Required work - Among the records below, find the lines with the word "kept" and copy them.

[Data entries]
┄┄┄┄┄┄┄┄┄┄

(** A page of a document without a title: the crawler stores [None] under
    [title] and [description], and the page has no text, links or media. *)
Definition untitled_page : CrawlResult :=
  {| url := py "https://www.wikipedia.org/robots.txt";
     metadata := {[ py "depth" := PInt 1; py "title" := PNone;
                    py "description" := PNone ]};
     status_code := PInt 200; cleaned_html := None;
     links := Some None; media := Some None |}.

(** ** Reading a decimal number back *)

(** The number a string of decimal digits stands for. *)
Definition parse_N (s : pystr) : N :=
  fold_left (λ acc c, (acc * 10 + (c - 48))%N) s 0%N.

(** The lines the last loop prints for one page (lines 121-122). *)
Definition shown (result : CrawlResult) : list pystr :=
  [py "URL: " ++ url result;
   py "Depth: "
   ++ py_format (dict_get (metadata result) (py "depth") (PInt 0))].

(** A clock that stands still, and a crawl that finds nothing. *)
Definition still_clock (k : nat) : datetime := sample_clock 0.

Definition empty_crawl (u : pystr) (c : CrawlerRunConfig)
  : list CrawlResult := [].

(** A page with some links and images. *)
Definition linked_page : CrawlResult :=
  {| url := py "https://www.wikipedia.org"; metadata := ∅;
     status_code := PInt 200; cleaned_html := Some (replicate 501 97%N);
     links := Some (Some {[ py "internal" := [∅; ∅];
                            py "external" := [∅] ]});
     media := Some (Some {[ py "videos" := [∅] ]}) |}.

(** ** Lemmas on the monad and the writers *)

Lemma world_eta (w : world) :
  World (ticks w) (crawler_calls w) (dirs w) (files w) (stdout w) = w.
Proof. by destruct w. Qed.

(** Running a sequence: the first command, then the rest on its result. *)
Lemma run_bind {A B} (c : M A) (k : A → M B) (w w1 : world) (x : A)
    (r : B * world) :
  c w = (x, w1) → k x w1 = r → (c ≫= k) w = r.
Proof. intros Hc Hk. unfold mbind, M_bind. by rewrite Hc. Qed.

Lemma fwrite_eq (f s : pystr) (w : world) :
  fwrite f s w = (tt, app_file f s w).
Proof. reflexivity. Qed.

Lemma open_w_eq (f : pystr) (w : world) : open_w f w = (tt, set_file f [] w).
Proof. reflexivity. Qed.
(** A turn of the loop that receives a frame, from a state in which the
    loop can run. *)
Lemma driver_turn st tracker frame :
  running st -> opticalTrackerP st = Some tracker ->
  let st' := step (driver (Returned frame)) st in
  update_iteration (Returned frame) st = (Returned tt, st')
  /\ running st'
  /\ m_receivedFrame st' = Some frame
  /\ m_nextState st' = m_receivedFrame st
  /\ (m_isRecording st = true ->
      is_Some (m_logFileBufferBuilderP st')
      /\ recording_so_far st'
         = record_from tracker (recording_so_far st) [frame])
  /\ (m_isRecording st = false ->
      m_logFileBufferBuilderP st' = m_logFileBufferBuilderP st
      /\ m_KUKAiiwaFusionTrackMessageBufferP st'
         = m_KUKAiiwaFusionTrackMessageBufferP st).
Proof.
  intros (Hstop & _ & [cur Hcur] & [next Hnext] & Hpaired) Htracker st'.
  subst st'. unfold running, buffers_paired, recording_so_far in *.
  cbn [step]. rewrite Hstop. unfold update_iteration.
  rewrite Htracker, Hnext. cbn [m_isRecording set_frames].
  destruct (m_isRecording st) eqn:Hrec.
  - unfold record_frame. cbn [m_logFileBufferBuilderP set_frames].
    destruct (m_logFileBufferBuilderP st) as [fbb |] eqn:Hfbb.
    + cbn [m_logFileBufferBuilderP m_KUKAiiwaFusionTrackMessageBufferP set_frames].
      rewrite Hfbb.
      destruct (m_KUKAiiwaFusionTrackMessageBufferP st) as [messages |] eqn:Hmsg.
      * unfold record_from. cbn [foldl fst snd].
        destruct (toFlatBuffer fbb tracker frame) as [fbb' o]. cbn.
        rewrite Hstop, Htracker, Hcur.
        repeat split; eauto; discriminate.
      * exfalso. assert (Hnone : Some fbb = None) by (apply Hpaired; reflexivity).
        discriminate.
    + cbn [m_logFileBufferBuilderP m_KUKAiiwaFusionTrackMessageBufferP
           set_recording_buffer].
      assert (Hmsg : m_KUKAiiwaFusionTrackMessageBufferP st = None)
        by (apply Hpaired; reflexivity).
      rewrite Hmsg. unfold record_from. cbn [foldl fst snd].
      destruct (toFlatBuffer new_FlatBufferBuilder tracker frame) as [fbb' o].
      cbn. rewrite Hstop, Htracker, Hcur.
      repeat split; eauto; discriminate.
  - cbn. rewrite Hstop, Htracker, Hcur.
    repeat split; eauto; try discriminate; apply Hpaired.
Qed.
(** * Referral-code checker: a shallow embedding of [check_referrals.py]

    The script reads referral links from a CSV file, opens each one in a
    headless browser, classifies the rendered page by substring tests and
    writes a text report.  This development embeds the script's functions
    and states the properties of its specification over them.

    Modelling conventions.
    - A Python [str] is a Stdlib [string]; the development covers ASCII
      text (one [ascii] per character).  [str.lower] folds the letters
      [A-Z]; [str.strip] removes ASCII white space.  The one place where
      ASCII input gives other text is [unquote]: what it decodes is kept
      as the bytes of its UTF-8 encoding.
    - Exceptions are values: a fallible call returns a [result].
    - The browser is an injected capability: a [page] records the answer
      to every WebDriver call the script makes during one visit.
    - [print] and file writes act on an explicit [world].  The [world]
      has no directories or permissions: the runs covered are those in
      which the report file can be opened (see [open_w]).
    - [time.sleep] has no observable effect and is left out. *)

From Stdlib Require Import String Ascii List Bool Arith Lia Permutation.
From Stdlib Require Import DecimalString.
From Stdlib Require HexadecimalString.
From stdpp Require Import base option list gmap strings.

Local Open Scope string_scope.
Local Open Scope list_scope.

(** ** Python string primitives *)

Module PyStr.

(** [s.startswith(p)] *)
Fixpoint startswith (s p : string) {struct p} : bool :=
  match p with
  | EmptyString => true
  | String a p' =>
      match s with
      | EmptyString => false
      | String b s' => if Ascii.eqb a b then startswith s' p' else false
      end
  end.

(** [p in s]: [p] occurs in [s] at some offset. *)
Fixpoint isin (p s : string) : bool :=
  startswith s p ||
  match s with
  | EmptyString => false
  | String _ s' => isin p s'
  end.

(** [c in s] for a single character. *)
Fixpoint has_char (c : ascii) (s : string) : bool :=
  match s with
  | EmptyString => false
  | String b s' => Ascii.eqb c b || has_char c s'
  end.

Definition is_upper (c : ascii) : bool :=
  let n := nat_of_ascii c in ((65 <=? n) && (n <=? 90))%nat.

Definition lower_char (c : ascii) : ascii :=
  if is_upper c then ascii_of_nat (nat_of_ascii c + 32) else c.

(** [s.lower()] *)
Fixpoint lower (s : string) : string :=
  match s with
  | EmptyString => EmptyString
  | String c s' => String (lower_char c) (lower s')
  end.

(** White space removed by [str.strip()]: TAB, LF, VT, FF, CR,
    FS, GS, RS, US and the space. *)
Definition is_space (c : ascii) : bool :=
  let n := nat_of_ascii c in
  (((9 <=? n) && (n <=? 13)) || ((28 <=? n) && (n <=? 32)))%nat.

Fixpoint lstrip (s : string) : string :=
  match s with
  | EmptyString => EmptyString
  | String c s' => if is_space c then lstrip s' else s
  end.
(** * Minimal chess: rules engine and search opponent

    A shallow embedding of [chess.js] (class [ChessGame]) and of the AI
    script (class [ChessAI]) together with the properties of the
    specification that are stated about them.

    Modelling conventions.
    - Coordinates are JavaScript numbers used as array indices; they are
      integers here ([Z]), so the sentinel [-1] of [isKingInCheck] and any
      other out-of-range index can be written down.  A JavaScript number
      is a double: [Z] is exact for it between -2^53 and 2^53, the safe
      integers.  Only one place of the source goes wrong beyond them, the
      column loop of [isValidRookMove], whose counter stops advancing at
      2^53; what is stated about that loop bounds the columns.
    - [this.board] is an array of eight row arrays.  The outer array is built
      once by [createBoard] and no statement ever adds or removes a row, so
      [this.board[r]] is [undefined] exactly when [r] is not one of 0..7:
      indexing it further raises a [TypeError].  A row is an object with
      integer keys; reading a missing key yields [undefined] and writing one
      creates it.  The board is therefore a finite map from (row, column) to
      pieces, guarded by [validRow]; a missing key stands for both [null] and
      [undefined], which the source only ever tests for truthiness.
    - Pieces are objects [{type, color}].  Every square holds an object of
      its own (created by [createBoard], or a spread copy that [movePiece]
      took and [undoMove] put back), and no entry of the history shares an
      object with the board, so squares are modelled by value; the one
      in-place mutation, [piece.type = 'queen'], is written as a store to
      the square that holds the object.
    - A raised [TypeError] is an explicit outcome: [None] for the read-only
      methods, [Throw] (carrying the state at the moment of the throw) for
      the methods that write.
    - The script of class [ChessAI] binds the name [eval] inside the class
      body, which is strict code: the script is refused when it is read, the
      class is never defined, and no method of it can be called.  The
      bodies of the methods are kept in [Module ChessAI] as the source
      writes them; the methods as the program can call them raise.
    - [Math.random()] is an input, and so is what the source computes from
      it in floating point: the method bodies that use it take the value of
      [Math.floor(Math.random() * moves.length)] and the outcome of
      [Math.random() < 0.8] as arguments.
    - DOM calls ([updateStatus], [renderBoard], [highlightCheck], the undo
      button) have no effect on the game state and are left out. *)

From stdpp Require Import base option list list_numbers strings gmap fin_maps sorting.
From Stdlib Require Import ZArith Lia.
(** X10. [expand_ports] raises exactly when a bound is not an integer for
    [int]: the whole text when it has no dash, else the text before the
    first dash or the text after it (later dashes stay in the upper
    bound). Without a dash and with an integer it returns that one port.
    A text that starts with a dash is read as a range with an empty
    lower bound, so it raises whenever [int] rejects the empty string. *)
Theorem expand_ports_errors (s : string) :
  (expand_ports s = None <->
   (contains "-" s = false /\ py_int s = None) \/
   (exists a b, s = (a ++ String "-" b)%string /\ contains "-" a = false /\
                (py_int a = None \/ py_int b = None))) /\
  (forall p, contains "-" s = false -> py_int s = Some p ->
             expand_ports s = Some [p]) /\
  (py_int EmptyString = None ->
   forall rest, expand_ports (String "-" rest) = None).
Proof.
  split; [|split].
  - unfold Inputs.expand_ports.
    destruct (contains "-" s) eqn:Hc.
    + destruct (split_once "-" s) as [[a b]|] eqn:Hs.
      2:{ apply split_once_None in Hs. congruence. }
      apply split_once_Some in Hs. destruct Hs as [-> Ha].
      split.
      * intro H. right. exists a, b. split; [reflexivity|].
        split; [exact Ha|].
        destruct (py_int a); [|now left].
        destruct (py_int b); [discriminate | now right].
      * intros [[K _]|(a' & b' & Heq & Ha' & Hf)]; [discriminate|].
        assert (K : Some (a, b) = Some (a', b')).
        { rewrite <- (proj2 (split_once_Some "-" _ a b) (conj eq_refl Ha)).
          apply split_once_Some. auto. }
        injection K as <- <-.
        destruct Hf as [-> | Hf]; [reflexivity|].
        rewrite Hf. destruct (py_int a); reflexivity.
    + split.
      * intro H. left. split; [reflexivity|].
        destruct (py_int s); [discriminate | reflexivity].
      * intros [[_ ->]|(a & b & -> & _ & _)]; [reflexivity|].
        rewrite contains_append in Hc. simpl in Hc.
        rewrite orb_true_r in Hc. discriminate.
  - intros p Hc Hp. unfold Inputs.expand_ports. now rewrite Hc, Hp.
  - intros Hempty rest. unfold Inputs.expand_ports. simpl.
    now rewrite Hempty.
Qed.

Lemma expand_ips_Some (spec : string) (ips : list string) :
  expand_ips spec = Some ips <->
  exists added,
    Forall2 (fun part ad => part_ips part = Some ad)
            (split_all "," spec) added /\
    ips = sorted String.leb (str_set (List.concat added)).
Proof.
  unfold Inputs.expand_ips.
  destruct (all_or_none part_ips (split_all "," spec)) as [added|] eqn:H.
  - apply all_or_none_Some in H. split.
    + intros [= <-]. eauto.
    + intros (added' & H' & ->). apply all_or_none_Some in H, H'.
      congruence.
  - split; [discriminate|]. intros (added' & H' & _).
    apply all_or_none_Some in H'. congruence.
Qed.

(** X11. Whatever the specification, the list [expand_ips] returns is in
    ascending order of strings (character by character, so ["10.0.0.10"]
    comes before ["10.0.0.9"]) and holds no address twice. *)
Theorem expand_ips_sorted (spec : string) (ips : list string) :
  expand_ips spec = Some ips ->
  StronglySorted (fun x y => String.leb x y = true) ips /\ NoDup ips.
Proof.
  intro H. apply expand_ips_Some in H. destruct H as (added & _ & ->).
  destruct (sorted_set_spec (List.concat added)) as (S1 & S2 & _).
  split; assumption.
Qed.

(** X12. An address is in the result of [expand_ips] exactly when some
    comma-separated part of the specification adds it, and [expand_ips]
    raises exactly when some part does: one bad part loses the whole
    list. *)
Theorem expand_ips_members (spec : string) :
  (forall ips,
      expand_ips spec = Some ips ->
      forall ip,
        In ip ips <->
        exists part added, In part (split_all "," spec) /\
                           part_ips part = Some added /\ In ip added) /\
  (expand_ips spec = None <->
   exists part, In part (split_all "," spec) /\ part_ips part = None).
Proof.
  split.
  - intros ips H ip. apply expand_ips_Some in H.
    destruct H as (added & Hall & ->).
    destruct (sorted_set_spec (List.concat added)) as (_ & _ & S3).
    rewrite S3, in_concat. split.
    + intros (ad & Had & Hip).
      destruct (Forall2_In_l _ Hall Had) as (part & Hpart & Hp). eauto.
    + intros (part & ad & Hpart & Hp & Hip).
      destruct (Forall2_In_r _ Hall Hpart) as (ad' & Had' & Hp').
      exists ad'. split; [exact Had'|]. congruence.
  - unfold Inputs.expand_ips. rewrite <- all_or_none_None.
    destruct (all_or_none part_ips (split_all "," spec));
      split; congruence.
Qed.

Lemma expand_ips_app (s1 s2 : string) :
  expand_ips (s1 ++ String "," s2)
  = match all_or_none part_ips (split_all "," s1),
          all_or_none part_ips (split_all "," s2) with
    | Some a1, Some a2 =>
        Some (sorted String.leb (str_set (List.concat a1 ++ List.concat a2)))
    | _, _ => None
    end.
Proof.
  unfold Inputs.expand_ips. rewrite split_all_join, all_or_none_app.
  destruct (all_or_none part_ips (split_all "," s1)) as [a1|];
    [|reflexivity].
  destruct (all_or_none part_ips (split_all "," s2)) as [a2|];
    [|reflexivity].
  now rewrite concat_app.
Qed.

(** X13. The result of [expand_ips] does not depend on the order of the
    comma-separated parts nor on their repetition: two specifications
    joined by a comma give the same list in either order, and a
    specification joined to itself gives what it gives alone. *)
Theorem expand_ips_order_irrelevant (s1 s2 : string) :
  expand_ips (s1 ++ String "," s2) = expand_ips (s2 ++ String "," s1) /\
  expand_ips (s1 ++ String "," s1) = expand_ips s1.
Proof.
  split.
  - rewrite !expand_ips_app.
    destruct (all_or_none part_ips (split_all "," s1)) as [a1|],
             (all_or_none part_ips (split_all "," s2)) as [a2|];
      try reflexivity.
    f_equal. apply sorted_set_ext. intro x. rewrite !in_app_iff. tauto.
  - rewrite expand_ips_app. unfold Inputs.expand_ips.
    destruct (all_or_none part_ips (split_all "," s1)) as [a1|];
      [|reflexivity].
    f_equal. apply sorted_set_ext. intro x. rewrite !in_app_iff. tauto.
Qed.

(** X14. A specification that, once stripped, has no comma, no slash and
    no dash is returned as the only address, stripped and otherwise
    unchecked: any text, the empty one included. *)
Theorem expand_ips_plain (spec : string) :
  contains "," spec = false ->
  contains "/" (strip spec) = false ->
  contains "-" (strip spec) = false ->
  expand_ips spec = Some [strip spec].
Proof.
  intros Hc Hs Hd. unfold Inputs.expand_ips.
  rewrite (split_all_no_sep _ _ Hc). simpl.
  unfold Inputs.part_ips. rewrite Hs, Hd. reflexivity.
Qed.
(** Property X3: the name of a conversation is never empty; it is the
    first of display name, participants and identifier that has a
    value, else "Chat" with the row number, and two conversations named
    by their row numbers have the same name only if the numbers are
    equal. *)
Theorem get_chat_display_name_spec :
  (forall c, nonempty (get_chat_display_name c) = true)
  /\ (forall c,
        get_chat_display_name c
        = or_else (display_name c)
            (or_else (participants c)
               (or_else (chat_identifier c)
                  (lit "Chat " ++ str_of_int (chat_id c)))))
  /\ (forall c1 c2,
        truthy (display_name c1) = false ->
        truthy (participants c1) = false ->
        truthy (chat_identifier c1) = false ->
        truthy (display_name c2) = false ->
        truthy (participants c2) = false ->
        truthy (chat_identifier c2) = false ->
        get_chat_display_name c1 = get_chat_display_name c2 ->
        chat_id c1 = chat_id c2).
Proof.
  split; [|split].
  - intros c. unfold get_chat_display_name.
    destruct (display_name c) as [[|? ?]|]; try reflexivity;
      destruct (participants c) as [[|? ?]|]; try reflexivity;
      destruct (chat_identifier c) as [[|? ?]|]; reflexivity.
  - intros c. unfold get_chat_display_name.
    destruct (display_name c) as [[|? ?]|]; try reflexivity;
      destruct (participants c) as [[|? ?]|]; try reflexivity;
      destruct (chat_identifier c) as [[|? ?]|]; reflexivity.
  - intros c1 c2 Hd1 Hp1 Hi1 Hd2 Hp2 Hi2. unfold get_chat_display_name.
    rewrite Hd1, Hp1, Hi1, Hd2, Hp2, Hi2. intros E.
    apply app_inv_head in E. now apply str_of_int_inj.
Qed.

(** ** Reaction classifier *)

Lemma dict_get_In d k v : dict_get d k = Some v -> In (k, v) d.
Proof.
  induction d as [|[k' v'] d IH]; [discriminate|]. cbn [dict_get].
  destruct (Z.eqb_spec k k') as [->|_].
  - intros E. injection E as ->. now left.
  - intros E. right. now apply IH.
Qed.

Lemma In_dict_get d k v :
  NoDup (map fst d) -> In (k, v) d -> dict_get d k = Some v.
Proof.
  induction d as [|[k' v'] d IH]; [contradiction|].
  cbn [map fst dict_get]. intros Hnd [E|Hin].
  - injection E as -> ->. now rewrite Z.eqb_refl.
  - inversion Hnd as [|? ? Hnotin Hnd']; subst.
    destruct (Z.eqb_spec k k') as [->|_]; [|now apply IH].
    exfalso. apply Hnotin. apply in_map_iff. now exists (k', v).
Qed.

Lemma reactions_keys : map fst reactions
  = [2000; 2001; 2002; 2003; 2004; 2005; 3000; 3001; 3002; 3003; 3004; 3005]%Z.
Proof. reflexivity. Qed.

Lemma reactions_keys_NoDup : NoDup (map fst reactions).
Proof.
  rewrite reactions_keys.
  repeat (constructor;
          [cbn [In]; intros H; repeat destruct H as [H|H];
           try discriminate; exact H|]).
  constructor.
Qed.

Lemma reactions_phrases_NoDup : NoDup (map snd reactions).
Proof.
  vm_compute.
  repeat (constructor;
          [cbn [In]; intros H; repeat destruct H as [H|H];
           try discriminate; exact H|]).
  constructor.
Qed.

(** Property X4: a phrase is returned exactly for the codes 2000 to 2005
    and 3000 to 3005; every phrase is non-empty, so the truth test of
    the result is the test for a reaction; the codes of the table are
    distinct, no phrase stands for two codes, and the phrase of a code
    plus 1000 starts with "Removed". *)
Theorem format_reaction_codes :
  (forall code,
      truthy (format_reaction code) = true
      <-> exists c, code = Some c
                    /\ (2000 <= c <= 2005 \/ 3000 <= c <= 3005)%Z)
  /\ (forall code,
        format_reaction code = None
        <-> truthy (format_reaction code) = false)
  /\ NoDup (map fst reactions)
  /\ (forall c1 c2 phrase,
        format_reaction (Some c1) = Some phrase ->
        format_reaction (Some c2) = Some phrase -> c1 = c2)
  /\ (forall c, (2000 <= c <= 2005)%Z ->
        exists phrase,
          format_reaction (Some (c + 1000)%Z)
          = Some (lit "Removed " ++ phrase)).
Proof.
  assert (Hdom : forall c v, dict_get reactions c = Some v ->
                   (2000 <= c <= 2005 \/ 3000 <= c <= 3005)%Z).
  { intros c v E. apply dict_get_In in E.
    apply (in_map fst) in E. rewrite reactions_keys in E. cbn [fst In] in E.
    repeat destruct E as [E|E]; try contradiction; lia. }
  assert (Hin : forall c, (2000 <= c <= 2005 \/ 3000 <= c <= 3005)%Z ->
                  exists v, dict_get reactions c = Some v /\ nonempty v = true).
  { intros c Hc.
    assert (E : In c (map fst reactions)).
    { rewrite reactions_keys. cbn [In].
      assert (c = 2000 \/ c = 2001 \/ c = 2002 \/ c = 2003 \/ c = 2004
              \/ c = 2005 \/ c = 3000 \/ c = 3001 \/ c = 3002 \/ c = 3003
              \/ c = 3004 \/ c = 3005)%Z by lia.
      intuition auto. }
    apply in_map_iff in E. destruct E as ([k v] & Hk & Hkv). cbn [fst] in Hk.
    subst k.
    exists v. split; [now apply In_dict_get; [apply reactions_keys_NoDup|]|].
    apply (@format_reaction_nonempty (Some c)). cbn [format_reaction].
    now apply In_dict_get; [apply reactions_keys_NoDup|]. }
  split; [|split; [|split; [|split]]].
  - intros [c|]; cbn [format_reaction truthy]; split.
    + destruct (dict_get reactions c) as [v|] eqn:E; [|discriminate].
      intros _. exists c. split; [reflexivity|]. now apply Hdom in E.
    + intros (c' & E & Hc). injection E as <-.
      destruct (Hin c Hc) as (v & -> & Hv). exact Hv.
    + discriminate.
    + intros (c' & E & _). discriminate.
  - intros code. split; [now intros ->|].
    destruct (format_reaction code) as [v|] eqn:E; [|reflexivity].
    cbn [truthy]. now rewrite (format_reaction_nonempty _ E).
  - apply reactions_keys_NoDup.
  - cbn [format_reaction]. intros c1 c2 phrase E1 E2.
    apply dict_get_In in E1, E2.
    pose proof reactions_phrases_NoDup as Hnd.
    revert E1 E2 Hnd. generalize reactions.
    induction l as [|[k v] l IH]; [contradiction|].
    cbn [map snd In].
    intros [E1|E1] [E2|E2] Hnd; inversion Hnd as [|? ? Hnotin Hnd']; subst.
    + congruence.
    + injection E1 as -> ->. exfalso. apply Hnotin. apply in_map_iff.
      now exists (c2, phrase).
    + injection E2 as -> ->. exfalso. apply Hnotin. apply in_map_iff.
      now exists (c1, phrase).
    + now apply IH.
  - intros c Hc.
    assert (c = 2000 \/ c = 2001 \/ c = 2002 \/ c = 2003 \/ c = 2004
            \/ c = 2005)%Z as Hcases by lia.
    repeat destruct Hcases as [->|Hcases]; try subst c; eexists;
      vm_compute; reflexivity.
Qed.

(** ** Attachment materialiser *)

Lemma basename_is_plain p : plain_name (os_path.basename p).
Proof.
  unfold plain_name. induction p as [|c r IH]; [reflexivity|].
  cbn [os_path.basename].
  destruct (existsb (N.eqb os_path.sep) r) eqn:E; [exact IH|].
  destruct (N.eqb_spec c os_path.sep) as [->|Hne]; [exact E|].
  cbn [existsb]. rewrite E, orb_false_r. apply N.eqb_neq. congruence.
Qed.

Lemma create_fresh fs p :
  os_path.exists_ fs p = false -> os_path.create p fs = p :: fs.
Proof. unfold os_path.create. now intros ->. Qed.

Lemma free_dest_path_free fs dest_dir dest_name p :
  free_dest_path fs dest_dir dest_name = Some p -> os_path.exists_ fs p = false.
Proof.
  intros E.
  destruct (free_dest_path_spec fs dest_dir dest_name)
    as [[Hfree Hd] | (_ & n & _ & Hfree & _ & Hd)]; congruence.
Qed.

Lemma join_plain d x :
  plain_name x -> nonempty d = true -> endswith [os_path.sep] d = false ->
  os_path.join d x = d ++ [os_path.sep] ++ x.
Proof.
  intros Hx Hd He. unfold os_path.join. rewrite Hd, He. cbn [negb orb].
  destruct x as [|c r]; [reflexivity|]. unfold plain_name in Hx.
  cbn [existsb startswith] in *. apply orb_false_iff in Hx.
  destruct Hx as [-> _].
  reflexivity.
Qed.

Section Overwriting.
Context `{Host}.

┄┄┄┄┄┄┄┄┄┄

Task result -
      ASCII input gives other text is [unquote]: what it decodes is kept
      bodies of the methods are kept in [Module ChessAI] as the source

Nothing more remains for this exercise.